EXERCISE DESCRIPTION :: The material below contains a line with "(* ===== verification/Events.v ===== *)" and a line with "Definition as_slice (p". Copy exactly those two lines and all lines between them.

☆ ☆ ☆ ☆ ☆ ☆ ☆

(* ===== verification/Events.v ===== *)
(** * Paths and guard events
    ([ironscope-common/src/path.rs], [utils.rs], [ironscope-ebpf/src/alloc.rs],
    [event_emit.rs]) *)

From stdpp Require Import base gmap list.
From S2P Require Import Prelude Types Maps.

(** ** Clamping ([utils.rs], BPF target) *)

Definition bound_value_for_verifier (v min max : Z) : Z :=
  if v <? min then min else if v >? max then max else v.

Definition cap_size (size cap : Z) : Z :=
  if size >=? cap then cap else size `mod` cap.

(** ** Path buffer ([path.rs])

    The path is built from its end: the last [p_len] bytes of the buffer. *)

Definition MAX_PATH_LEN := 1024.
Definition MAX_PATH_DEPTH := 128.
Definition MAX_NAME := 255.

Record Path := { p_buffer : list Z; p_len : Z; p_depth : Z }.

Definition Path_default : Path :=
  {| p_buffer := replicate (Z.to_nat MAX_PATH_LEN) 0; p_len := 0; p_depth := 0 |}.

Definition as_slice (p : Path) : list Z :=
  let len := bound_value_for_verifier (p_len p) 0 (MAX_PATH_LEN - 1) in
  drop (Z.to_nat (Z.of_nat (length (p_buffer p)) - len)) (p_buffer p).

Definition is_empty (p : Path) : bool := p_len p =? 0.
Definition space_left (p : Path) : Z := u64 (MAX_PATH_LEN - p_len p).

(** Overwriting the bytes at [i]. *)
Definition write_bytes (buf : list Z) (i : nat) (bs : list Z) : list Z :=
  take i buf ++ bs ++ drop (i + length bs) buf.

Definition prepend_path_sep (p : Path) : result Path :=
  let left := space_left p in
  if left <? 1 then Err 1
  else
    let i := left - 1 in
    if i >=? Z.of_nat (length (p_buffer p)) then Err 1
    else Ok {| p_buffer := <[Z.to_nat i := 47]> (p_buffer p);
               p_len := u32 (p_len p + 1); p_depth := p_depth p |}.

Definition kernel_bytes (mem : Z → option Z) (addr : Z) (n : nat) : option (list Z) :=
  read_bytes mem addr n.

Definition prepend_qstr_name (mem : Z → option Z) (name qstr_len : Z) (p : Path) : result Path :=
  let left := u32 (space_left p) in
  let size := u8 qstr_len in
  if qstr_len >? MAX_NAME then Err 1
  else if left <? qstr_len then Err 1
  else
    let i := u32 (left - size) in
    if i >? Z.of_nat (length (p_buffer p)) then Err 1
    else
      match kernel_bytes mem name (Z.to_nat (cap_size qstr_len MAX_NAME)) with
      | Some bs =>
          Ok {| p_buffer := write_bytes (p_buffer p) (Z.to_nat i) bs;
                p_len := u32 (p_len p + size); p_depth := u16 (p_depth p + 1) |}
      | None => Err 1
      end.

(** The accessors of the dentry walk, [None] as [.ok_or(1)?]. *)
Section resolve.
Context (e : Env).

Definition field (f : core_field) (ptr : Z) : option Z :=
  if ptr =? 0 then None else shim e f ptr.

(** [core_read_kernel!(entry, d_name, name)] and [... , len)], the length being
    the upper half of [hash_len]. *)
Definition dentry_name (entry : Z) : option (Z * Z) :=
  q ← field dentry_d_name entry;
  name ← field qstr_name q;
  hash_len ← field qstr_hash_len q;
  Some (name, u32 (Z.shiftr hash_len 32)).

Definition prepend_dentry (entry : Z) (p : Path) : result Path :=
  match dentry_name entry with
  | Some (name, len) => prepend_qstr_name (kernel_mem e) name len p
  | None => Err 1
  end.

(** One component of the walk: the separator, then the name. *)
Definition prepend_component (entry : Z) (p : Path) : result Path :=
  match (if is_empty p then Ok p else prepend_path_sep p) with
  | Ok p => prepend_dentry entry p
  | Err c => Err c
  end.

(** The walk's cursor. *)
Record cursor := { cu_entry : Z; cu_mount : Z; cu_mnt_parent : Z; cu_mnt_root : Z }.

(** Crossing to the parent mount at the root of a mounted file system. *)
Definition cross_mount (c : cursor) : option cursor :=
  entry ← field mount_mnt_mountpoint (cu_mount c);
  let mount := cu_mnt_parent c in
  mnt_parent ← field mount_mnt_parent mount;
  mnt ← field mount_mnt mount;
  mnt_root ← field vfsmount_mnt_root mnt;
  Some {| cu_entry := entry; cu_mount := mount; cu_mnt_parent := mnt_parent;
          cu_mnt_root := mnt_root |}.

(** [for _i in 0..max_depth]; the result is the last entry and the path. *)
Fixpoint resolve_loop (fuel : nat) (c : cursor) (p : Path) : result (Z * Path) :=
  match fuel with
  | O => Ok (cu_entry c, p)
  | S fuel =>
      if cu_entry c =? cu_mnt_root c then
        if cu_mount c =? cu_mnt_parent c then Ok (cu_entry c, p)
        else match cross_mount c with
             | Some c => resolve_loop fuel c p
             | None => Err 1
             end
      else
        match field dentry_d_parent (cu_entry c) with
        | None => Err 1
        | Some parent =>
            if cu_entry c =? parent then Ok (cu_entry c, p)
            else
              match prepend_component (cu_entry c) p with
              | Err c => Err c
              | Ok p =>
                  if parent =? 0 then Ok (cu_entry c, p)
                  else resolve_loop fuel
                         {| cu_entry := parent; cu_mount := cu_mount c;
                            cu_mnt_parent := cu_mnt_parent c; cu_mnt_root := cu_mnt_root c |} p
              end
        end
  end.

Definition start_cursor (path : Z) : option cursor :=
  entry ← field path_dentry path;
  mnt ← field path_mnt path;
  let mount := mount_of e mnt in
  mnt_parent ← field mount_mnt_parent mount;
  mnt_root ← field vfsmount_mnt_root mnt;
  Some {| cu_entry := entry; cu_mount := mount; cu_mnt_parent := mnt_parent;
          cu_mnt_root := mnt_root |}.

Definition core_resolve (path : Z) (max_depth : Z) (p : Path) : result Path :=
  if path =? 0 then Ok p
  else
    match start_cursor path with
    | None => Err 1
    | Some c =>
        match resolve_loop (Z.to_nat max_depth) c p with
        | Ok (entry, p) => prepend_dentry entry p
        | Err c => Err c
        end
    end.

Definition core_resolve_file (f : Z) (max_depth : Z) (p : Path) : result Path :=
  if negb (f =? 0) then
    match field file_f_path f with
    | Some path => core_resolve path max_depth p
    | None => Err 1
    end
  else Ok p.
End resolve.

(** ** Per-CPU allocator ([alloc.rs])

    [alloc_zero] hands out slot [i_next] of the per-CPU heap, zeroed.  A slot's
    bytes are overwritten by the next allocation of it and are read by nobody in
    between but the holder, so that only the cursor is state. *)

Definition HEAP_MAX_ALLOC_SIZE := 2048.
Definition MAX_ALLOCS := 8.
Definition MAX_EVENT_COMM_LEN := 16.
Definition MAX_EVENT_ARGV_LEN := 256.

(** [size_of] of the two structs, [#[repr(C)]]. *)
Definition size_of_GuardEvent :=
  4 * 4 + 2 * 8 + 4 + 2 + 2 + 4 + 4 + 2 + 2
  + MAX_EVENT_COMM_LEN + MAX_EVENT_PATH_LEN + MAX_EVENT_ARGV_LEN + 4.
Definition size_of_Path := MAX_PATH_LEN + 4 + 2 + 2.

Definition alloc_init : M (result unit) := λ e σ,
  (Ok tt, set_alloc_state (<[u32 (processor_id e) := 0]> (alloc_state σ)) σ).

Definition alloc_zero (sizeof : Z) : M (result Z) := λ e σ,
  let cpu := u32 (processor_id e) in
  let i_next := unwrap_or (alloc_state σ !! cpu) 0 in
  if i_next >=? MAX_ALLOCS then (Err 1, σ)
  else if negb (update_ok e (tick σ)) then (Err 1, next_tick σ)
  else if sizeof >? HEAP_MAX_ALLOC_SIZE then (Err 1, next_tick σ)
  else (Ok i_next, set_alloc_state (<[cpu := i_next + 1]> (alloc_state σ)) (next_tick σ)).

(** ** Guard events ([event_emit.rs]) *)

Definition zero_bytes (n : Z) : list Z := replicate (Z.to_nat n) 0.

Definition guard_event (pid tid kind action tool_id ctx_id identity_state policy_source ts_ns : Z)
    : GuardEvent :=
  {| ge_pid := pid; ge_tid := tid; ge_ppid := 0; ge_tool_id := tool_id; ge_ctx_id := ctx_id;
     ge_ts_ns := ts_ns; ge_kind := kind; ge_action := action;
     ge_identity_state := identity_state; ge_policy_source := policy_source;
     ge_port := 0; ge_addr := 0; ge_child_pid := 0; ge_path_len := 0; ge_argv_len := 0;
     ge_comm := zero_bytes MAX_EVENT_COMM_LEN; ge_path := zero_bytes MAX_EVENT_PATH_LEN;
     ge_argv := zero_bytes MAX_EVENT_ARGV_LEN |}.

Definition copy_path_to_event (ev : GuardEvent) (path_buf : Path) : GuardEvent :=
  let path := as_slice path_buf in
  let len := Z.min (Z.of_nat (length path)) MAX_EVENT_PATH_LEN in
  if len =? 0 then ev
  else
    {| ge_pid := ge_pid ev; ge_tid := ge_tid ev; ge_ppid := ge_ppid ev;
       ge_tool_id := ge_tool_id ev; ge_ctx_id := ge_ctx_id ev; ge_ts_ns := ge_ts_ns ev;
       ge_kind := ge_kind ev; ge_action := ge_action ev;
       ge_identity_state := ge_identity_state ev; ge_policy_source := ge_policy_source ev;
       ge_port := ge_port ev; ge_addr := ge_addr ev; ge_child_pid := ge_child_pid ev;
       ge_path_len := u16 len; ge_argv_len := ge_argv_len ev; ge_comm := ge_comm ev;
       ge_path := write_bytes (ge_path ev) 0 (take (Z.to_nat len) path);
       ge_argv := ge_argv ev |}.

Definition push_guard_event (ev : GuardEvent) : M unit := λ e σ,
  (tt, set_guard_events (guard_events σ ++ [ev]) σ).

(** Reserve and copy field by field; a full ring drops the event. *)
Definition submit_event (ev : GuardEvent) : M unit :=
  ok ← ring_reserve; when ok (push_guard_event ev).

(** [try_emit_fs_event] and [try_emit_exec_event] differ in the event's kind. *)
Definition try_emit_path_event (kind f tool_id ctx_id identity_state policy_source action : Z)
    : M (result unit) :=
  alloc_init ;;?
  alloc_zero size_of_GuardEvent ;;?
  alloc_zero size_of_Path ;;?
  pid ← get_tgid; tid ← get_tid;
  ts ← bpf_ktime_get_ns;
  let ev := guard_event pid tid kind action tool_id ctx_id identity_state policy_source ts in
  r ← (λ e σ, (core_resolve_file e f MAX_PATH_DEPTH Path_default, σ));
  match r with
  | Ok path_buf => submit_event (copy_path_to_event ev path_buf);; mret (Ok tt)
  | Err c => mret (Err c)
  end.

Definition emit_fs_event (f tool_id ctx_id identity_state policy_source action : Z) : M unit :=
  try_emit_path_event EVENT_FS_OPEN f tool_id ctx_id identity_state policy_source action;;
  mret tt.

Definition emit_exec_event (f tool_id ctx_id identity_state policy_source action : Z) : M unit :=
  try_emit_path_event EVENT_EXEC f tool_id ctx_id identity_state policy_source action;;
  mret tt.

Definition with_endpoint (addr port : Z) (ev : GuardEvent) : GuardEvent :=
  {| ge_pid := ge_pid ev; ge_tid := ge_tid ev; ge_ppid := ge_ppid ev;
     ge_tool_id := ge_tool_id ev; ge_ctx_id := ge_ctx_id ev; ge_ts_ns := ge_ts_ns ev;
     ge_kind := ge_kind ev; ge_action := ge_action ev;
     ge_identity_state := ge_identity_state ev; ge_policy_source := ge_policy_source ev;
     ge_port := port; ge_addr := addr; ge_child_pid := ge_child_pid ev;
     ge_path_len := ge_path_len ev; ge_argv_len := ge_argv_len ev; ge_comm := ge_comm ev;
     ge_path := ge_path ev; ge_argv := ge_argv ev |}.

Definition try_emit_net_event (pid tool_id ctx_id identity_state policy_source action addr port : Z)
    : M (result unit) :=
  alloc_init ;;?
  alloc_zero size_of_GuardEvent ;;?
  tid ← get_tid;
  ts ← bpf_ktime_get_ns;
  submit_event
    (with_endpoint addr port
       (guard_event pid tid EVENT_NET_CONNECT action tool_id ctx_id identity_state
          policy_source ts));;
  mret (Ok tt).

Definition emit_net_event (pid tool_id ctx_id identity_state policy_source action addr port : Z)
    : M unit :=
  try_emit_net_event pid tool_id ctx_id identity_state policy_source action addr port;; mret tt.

☆ ☆ ☆ ☆ ☆ ☆ ☆

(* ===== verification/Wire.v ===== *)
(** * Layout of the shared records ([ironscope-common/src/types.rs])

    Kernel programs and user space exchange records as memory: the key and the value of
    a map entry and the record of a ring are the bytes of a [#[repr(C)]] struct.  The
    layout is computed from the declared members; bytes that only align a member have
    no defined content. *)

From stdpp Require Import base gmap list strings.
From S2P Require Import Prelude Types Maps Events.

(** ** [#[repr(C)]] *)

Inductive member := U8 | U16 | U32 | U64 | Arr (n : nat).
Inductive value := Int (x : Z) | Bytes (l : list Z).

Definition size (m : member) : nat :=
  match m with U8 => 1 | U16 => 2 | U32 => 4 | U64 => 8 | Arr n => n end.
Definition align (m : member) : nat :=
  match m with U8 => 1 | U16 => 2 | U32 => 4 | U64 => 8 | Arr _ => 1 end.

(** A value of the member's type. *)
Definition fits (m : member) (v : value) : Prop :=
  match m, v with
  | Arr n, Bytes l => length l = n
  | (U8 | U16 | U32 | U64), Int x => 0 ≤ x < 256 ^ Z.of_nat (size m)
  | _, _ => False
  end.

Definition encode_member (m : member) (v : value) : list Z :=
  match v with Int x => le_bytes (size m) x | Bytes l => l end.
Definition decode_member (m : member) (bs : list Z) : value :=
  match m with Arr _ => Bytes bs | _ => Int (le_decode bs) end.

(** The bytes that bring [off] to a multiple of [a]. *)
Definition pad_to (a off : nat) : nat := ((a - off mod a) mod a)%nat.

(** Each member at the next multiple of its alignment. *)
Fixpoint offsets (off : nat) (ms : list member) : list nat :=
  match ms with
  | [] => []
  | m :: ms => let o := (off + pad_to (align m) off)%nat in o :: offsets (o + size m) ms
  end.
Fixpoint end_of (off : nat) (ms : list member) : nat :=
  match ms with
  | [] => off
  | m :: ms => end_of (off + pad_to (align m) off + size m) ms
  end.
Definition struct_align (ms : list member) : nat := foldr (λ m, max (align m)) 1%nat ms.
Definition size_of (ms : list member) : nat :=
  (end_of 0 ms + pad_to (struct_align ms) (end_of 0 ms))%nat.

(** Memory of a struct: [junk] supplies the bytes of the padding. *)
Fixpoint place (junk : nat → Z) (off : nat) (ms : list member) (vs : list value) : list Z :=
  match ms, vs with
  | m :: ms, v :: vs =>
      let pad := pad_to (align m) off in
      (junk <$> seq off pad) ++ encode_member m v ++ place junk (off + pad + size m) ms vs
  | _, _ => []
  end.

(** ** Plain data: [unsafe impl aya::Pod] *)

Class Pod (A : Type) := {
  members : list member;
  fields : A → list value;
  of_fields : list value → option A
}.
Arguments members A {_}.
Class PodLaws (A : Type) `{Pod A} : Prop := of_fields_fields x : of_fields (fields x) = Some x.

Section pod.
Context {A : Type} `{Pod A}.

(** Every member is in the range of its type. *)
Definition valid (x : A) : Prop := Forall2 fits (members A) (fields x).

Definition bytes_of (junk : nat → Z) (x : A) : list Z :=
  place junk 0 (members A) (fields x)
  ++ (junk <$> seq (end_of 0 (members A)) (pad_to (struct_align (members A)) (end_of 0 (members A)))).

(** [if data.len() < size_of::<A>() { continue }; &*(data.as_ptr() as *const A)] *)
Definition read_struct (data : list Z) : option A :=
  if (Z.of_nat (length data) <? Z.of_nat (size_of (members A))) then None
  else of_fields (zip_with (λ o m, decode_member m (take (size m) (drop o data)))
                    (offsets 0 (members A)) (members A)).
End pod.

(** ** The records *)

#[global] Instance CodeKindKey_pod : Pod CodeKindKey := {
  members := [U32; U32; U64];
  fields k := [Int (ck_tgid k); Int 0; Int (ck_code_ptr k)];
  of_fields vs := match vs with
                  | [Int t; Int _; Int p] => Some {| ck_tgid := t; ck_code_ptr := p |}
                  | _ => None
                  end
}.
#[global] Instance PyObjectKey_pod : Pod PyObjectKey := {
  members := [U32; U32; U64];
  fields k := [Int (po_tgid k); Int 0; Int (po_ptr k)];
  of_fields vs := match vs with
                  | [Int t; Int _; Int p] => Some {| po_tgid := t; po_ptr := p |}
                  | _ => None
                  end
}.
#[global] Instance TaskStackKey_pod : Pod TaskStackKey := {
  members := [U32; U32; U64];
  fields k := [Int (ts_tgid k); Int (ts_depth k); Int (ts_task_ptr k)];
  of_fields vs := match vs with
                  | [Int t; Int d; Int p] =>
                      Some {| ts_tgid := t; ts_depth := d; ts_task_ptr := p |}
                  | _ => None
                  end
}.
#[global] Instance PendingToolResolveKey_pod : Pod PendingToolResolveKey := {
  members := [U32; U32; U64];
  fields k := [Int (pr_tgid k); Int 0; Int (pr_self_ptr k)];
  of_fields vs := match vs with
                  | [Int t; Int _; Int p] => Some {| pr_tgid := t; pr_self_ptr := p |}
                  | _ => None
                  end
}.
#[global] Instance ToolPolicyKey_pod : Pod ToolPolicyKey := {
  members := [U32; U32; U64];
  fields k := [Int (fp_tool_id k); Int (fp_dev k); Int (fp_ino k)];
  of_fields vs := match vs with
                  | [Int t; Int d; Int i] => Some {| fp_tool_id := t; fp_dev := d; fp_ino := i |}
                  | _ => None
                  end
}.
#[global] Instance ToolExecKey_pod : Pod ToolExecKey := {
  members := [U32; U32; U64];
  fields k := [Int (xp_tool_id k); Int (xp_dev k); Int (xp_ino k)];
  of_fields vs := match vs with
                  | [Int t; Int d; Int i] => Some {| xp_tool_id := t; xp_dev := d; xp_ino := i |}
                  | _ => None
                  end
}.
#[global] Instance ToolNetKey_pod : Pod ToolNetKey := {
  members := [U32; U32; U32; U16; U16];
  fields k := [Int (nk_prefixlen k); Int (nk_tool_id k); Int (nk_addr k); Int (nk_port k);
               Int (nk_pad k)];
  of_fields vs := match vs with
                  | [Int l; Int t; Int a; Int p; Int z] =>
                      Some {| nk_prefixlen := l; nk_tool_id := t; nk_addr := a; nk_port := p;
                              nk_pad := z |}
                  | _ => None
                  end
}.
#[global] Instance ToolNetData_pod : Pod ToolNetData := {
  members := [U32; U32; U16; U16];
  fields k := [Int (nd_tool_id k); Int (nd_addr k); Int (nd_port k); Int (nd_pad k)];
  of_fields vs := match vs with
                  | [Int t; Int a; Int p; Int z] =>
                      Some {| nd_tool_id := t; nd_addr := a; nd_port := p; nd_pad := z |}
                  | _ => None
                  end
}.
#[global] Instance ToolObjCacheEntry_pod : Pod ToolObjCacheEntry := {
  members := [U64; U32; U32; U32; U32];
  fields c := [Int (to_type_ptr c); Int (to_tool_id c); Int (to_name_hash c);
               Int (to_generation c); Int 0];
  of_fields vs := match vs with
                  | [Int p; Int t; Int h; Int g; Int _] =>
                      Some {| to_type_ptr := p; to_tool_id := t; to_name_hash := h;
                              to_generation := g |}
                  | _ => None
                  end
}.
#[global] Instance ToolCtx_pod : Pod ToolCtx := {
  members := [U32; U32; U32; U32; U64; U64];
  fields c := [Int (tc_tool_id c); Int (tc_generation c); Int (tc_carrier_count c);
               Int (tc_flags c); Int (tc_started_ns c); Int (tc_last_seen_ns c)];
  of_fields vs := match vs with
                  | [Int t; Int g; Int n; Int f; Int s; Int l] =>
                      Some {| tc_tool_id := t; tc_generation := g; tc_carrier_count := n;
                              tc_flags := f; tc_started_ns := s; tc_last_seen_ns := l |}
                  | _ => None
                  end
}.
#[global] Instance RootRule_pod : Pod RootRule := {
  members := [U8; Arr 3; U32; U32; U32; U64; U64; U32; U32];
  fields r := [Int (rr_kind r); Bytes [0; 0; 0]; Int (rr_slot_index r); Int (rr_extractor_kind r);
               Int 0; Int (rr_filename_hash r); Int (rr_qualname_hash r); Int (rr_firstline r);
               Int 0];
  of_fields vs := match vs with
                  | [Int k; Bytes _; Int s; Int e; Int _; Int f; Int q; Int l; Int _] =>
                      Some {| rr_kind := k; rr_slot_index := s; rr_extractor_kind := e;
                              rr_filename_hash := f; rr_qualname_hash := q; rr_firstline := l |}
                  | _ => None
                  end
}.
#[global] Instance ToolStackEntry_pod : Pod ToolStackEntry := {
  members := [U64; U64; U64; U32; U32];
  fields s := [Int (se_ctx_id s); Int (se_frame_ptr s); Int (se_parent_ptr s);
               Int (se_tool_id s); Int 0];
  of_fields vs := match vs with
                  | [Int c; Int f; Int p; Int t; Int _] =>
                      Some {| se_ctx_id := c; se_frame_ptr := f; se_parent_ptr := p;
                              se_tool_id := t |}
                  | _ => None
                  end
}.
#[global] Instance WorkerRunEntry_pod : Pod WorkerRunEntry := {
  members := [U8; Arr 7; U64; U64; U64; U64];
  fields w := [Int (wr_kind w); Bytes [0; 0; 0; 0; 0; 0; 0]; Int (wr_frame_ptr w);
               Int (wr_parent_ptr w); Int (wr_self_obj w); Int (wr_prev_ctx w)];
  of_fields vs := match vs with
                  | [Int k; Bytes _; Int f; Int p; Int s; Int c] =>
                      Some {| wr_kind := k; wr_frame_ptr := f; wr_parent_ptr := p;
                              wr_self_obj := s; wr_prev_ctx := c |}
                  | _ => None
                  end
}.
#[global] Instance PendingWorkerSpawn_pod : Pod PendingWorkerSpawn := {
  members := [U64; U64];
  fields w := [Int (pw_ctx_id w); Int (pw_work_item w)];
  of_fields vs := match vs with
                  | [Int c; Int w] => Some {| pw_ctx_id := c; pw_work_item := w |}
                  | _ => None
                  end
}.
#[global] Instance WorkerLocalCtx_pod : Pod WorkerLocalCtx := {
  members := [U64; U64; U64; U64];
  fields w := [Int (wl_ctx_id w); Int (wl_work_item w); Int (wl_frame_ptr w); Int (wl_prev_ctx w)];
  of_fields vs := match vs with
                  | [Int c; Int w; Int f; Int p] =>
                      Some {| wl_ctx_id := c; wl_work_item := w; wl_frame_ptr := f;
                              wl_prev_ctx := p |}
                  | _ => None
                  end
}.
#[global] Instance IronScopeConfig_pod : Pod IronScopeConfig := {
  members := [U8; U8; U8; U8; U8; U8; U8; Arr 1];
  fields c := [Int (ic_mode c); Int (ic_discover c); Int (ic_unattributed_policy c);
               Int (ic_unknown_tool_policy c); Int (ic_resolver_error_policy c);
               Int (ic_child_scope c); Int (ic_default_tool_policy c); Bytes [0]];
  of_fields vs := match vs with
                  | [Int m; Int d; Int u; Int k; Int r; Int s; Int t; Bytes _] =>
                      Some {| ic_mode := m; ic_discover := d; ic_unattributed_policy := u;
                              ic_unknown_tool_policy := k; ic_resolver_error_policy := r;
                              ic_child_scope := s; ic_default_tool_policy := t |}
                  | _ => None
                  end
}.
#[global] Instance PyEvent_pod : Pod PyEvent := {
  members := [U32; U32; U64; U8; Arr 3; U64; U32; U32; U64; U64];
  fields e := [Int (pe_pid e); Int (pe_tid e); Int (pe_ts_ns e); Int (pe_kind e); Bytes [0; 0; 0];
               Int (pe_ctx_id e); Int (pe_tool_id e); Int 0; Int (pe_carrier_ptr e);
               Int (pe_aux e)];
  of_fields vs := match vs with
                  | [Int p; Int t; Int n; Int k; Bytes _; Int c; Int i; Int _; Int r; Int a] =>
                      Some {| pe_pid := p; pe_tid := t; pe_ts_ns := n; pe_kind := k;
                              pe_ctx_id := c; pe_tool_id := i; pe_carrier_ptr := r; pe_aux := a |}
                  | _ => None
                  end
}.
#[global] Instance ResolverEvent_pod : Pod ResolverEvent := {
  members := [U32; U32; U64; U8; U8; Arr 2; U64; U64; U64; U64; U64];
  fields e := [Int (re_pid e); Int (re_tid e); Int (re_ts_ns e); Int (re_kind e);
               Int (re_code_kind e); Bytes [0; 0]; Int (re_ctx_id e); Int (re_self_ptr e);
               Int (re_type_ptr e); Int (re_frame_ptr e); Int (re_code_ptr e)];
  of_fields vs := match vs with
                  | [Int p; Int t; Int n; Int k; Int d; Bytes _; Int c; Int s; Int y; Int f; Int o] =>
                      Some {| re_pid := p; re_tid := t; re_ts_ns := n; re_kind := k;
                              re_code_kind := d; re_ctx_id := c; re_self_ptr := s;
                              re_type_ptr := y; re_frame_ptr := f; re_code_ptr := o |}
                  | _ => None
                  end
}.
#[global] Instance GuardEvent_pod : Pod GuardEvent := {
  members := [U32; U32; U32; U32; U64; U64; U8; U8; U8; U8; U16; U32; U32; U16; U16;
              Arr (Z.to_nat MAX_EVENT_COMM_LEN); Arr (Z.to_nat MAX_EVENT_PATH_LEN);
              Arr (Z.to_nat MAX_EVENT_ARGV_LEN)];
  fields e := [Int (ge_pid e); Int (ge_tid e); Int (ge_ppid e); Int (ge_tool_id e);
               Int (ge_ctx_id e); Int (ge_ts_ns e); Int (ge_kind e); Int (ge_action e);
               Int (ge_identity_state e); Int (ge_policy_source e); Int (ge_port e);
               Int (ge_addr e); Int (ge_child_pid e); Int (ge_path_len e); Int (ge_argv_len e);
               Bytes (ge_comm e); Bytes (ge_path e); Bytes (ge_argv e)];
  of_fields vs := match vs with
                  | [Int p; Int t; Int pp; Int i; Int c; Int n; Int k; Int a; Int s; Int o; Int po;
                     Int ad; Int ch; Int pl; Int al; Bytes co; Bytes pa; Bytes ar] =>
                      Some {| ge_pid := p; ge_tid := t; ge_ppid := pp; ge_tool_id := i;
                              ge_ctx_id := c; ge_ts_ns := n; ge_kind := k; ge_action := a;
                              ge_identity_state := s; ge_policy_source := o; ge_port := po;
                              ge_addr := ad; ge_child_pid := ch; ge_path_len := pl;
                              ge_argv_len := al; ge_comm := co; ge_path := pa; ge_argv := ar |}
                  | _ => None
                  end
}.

☆ ☆ ☆ ☆ ☆ ☆ ☆

RESULT OF THIS TASK ::
(* ===== verification/Events.v ===== *)
(** * Paths and guard events
    ([ironscope-common/src/path.rs], [utils.rs], [ironscope-ebpf/src/alloc.rs],
    [event_emit.rs]) *)

From stdpp Require Import base gmap list.
From S2P Require Import Prelude Types Maps.

(** ** Clamping ([utils.rs], BPF target) *)

Definition bound_value_for_verifier (v min max : Z) : Z :=
  if v <? min then min else if v >? max then max else v.

Definition cap_size (size cap : Z) : Z :=
  if size >=? cap then cap else size `mod` cap.

(** ** Path buffer ([path.rs])

    The path is built from its end: the last [p_len] bytes of the buffer. *)

Definition MAX_PATH_LEN := 1024.
Definition MAX_PATH_DEPTH := 128.
Definition MAX_NAME := 255.

Record Path := { p_buffer : list Z; p_len : Z; p_depth : Z }.

Definition Path_default : Path :=
  {| p_buffer := replicate (Z.to_nat MAX_PATH_LEN) 0; p_len := 0; p_depth := 0 |}.

Definition as_slice (p : Path) : list Z :=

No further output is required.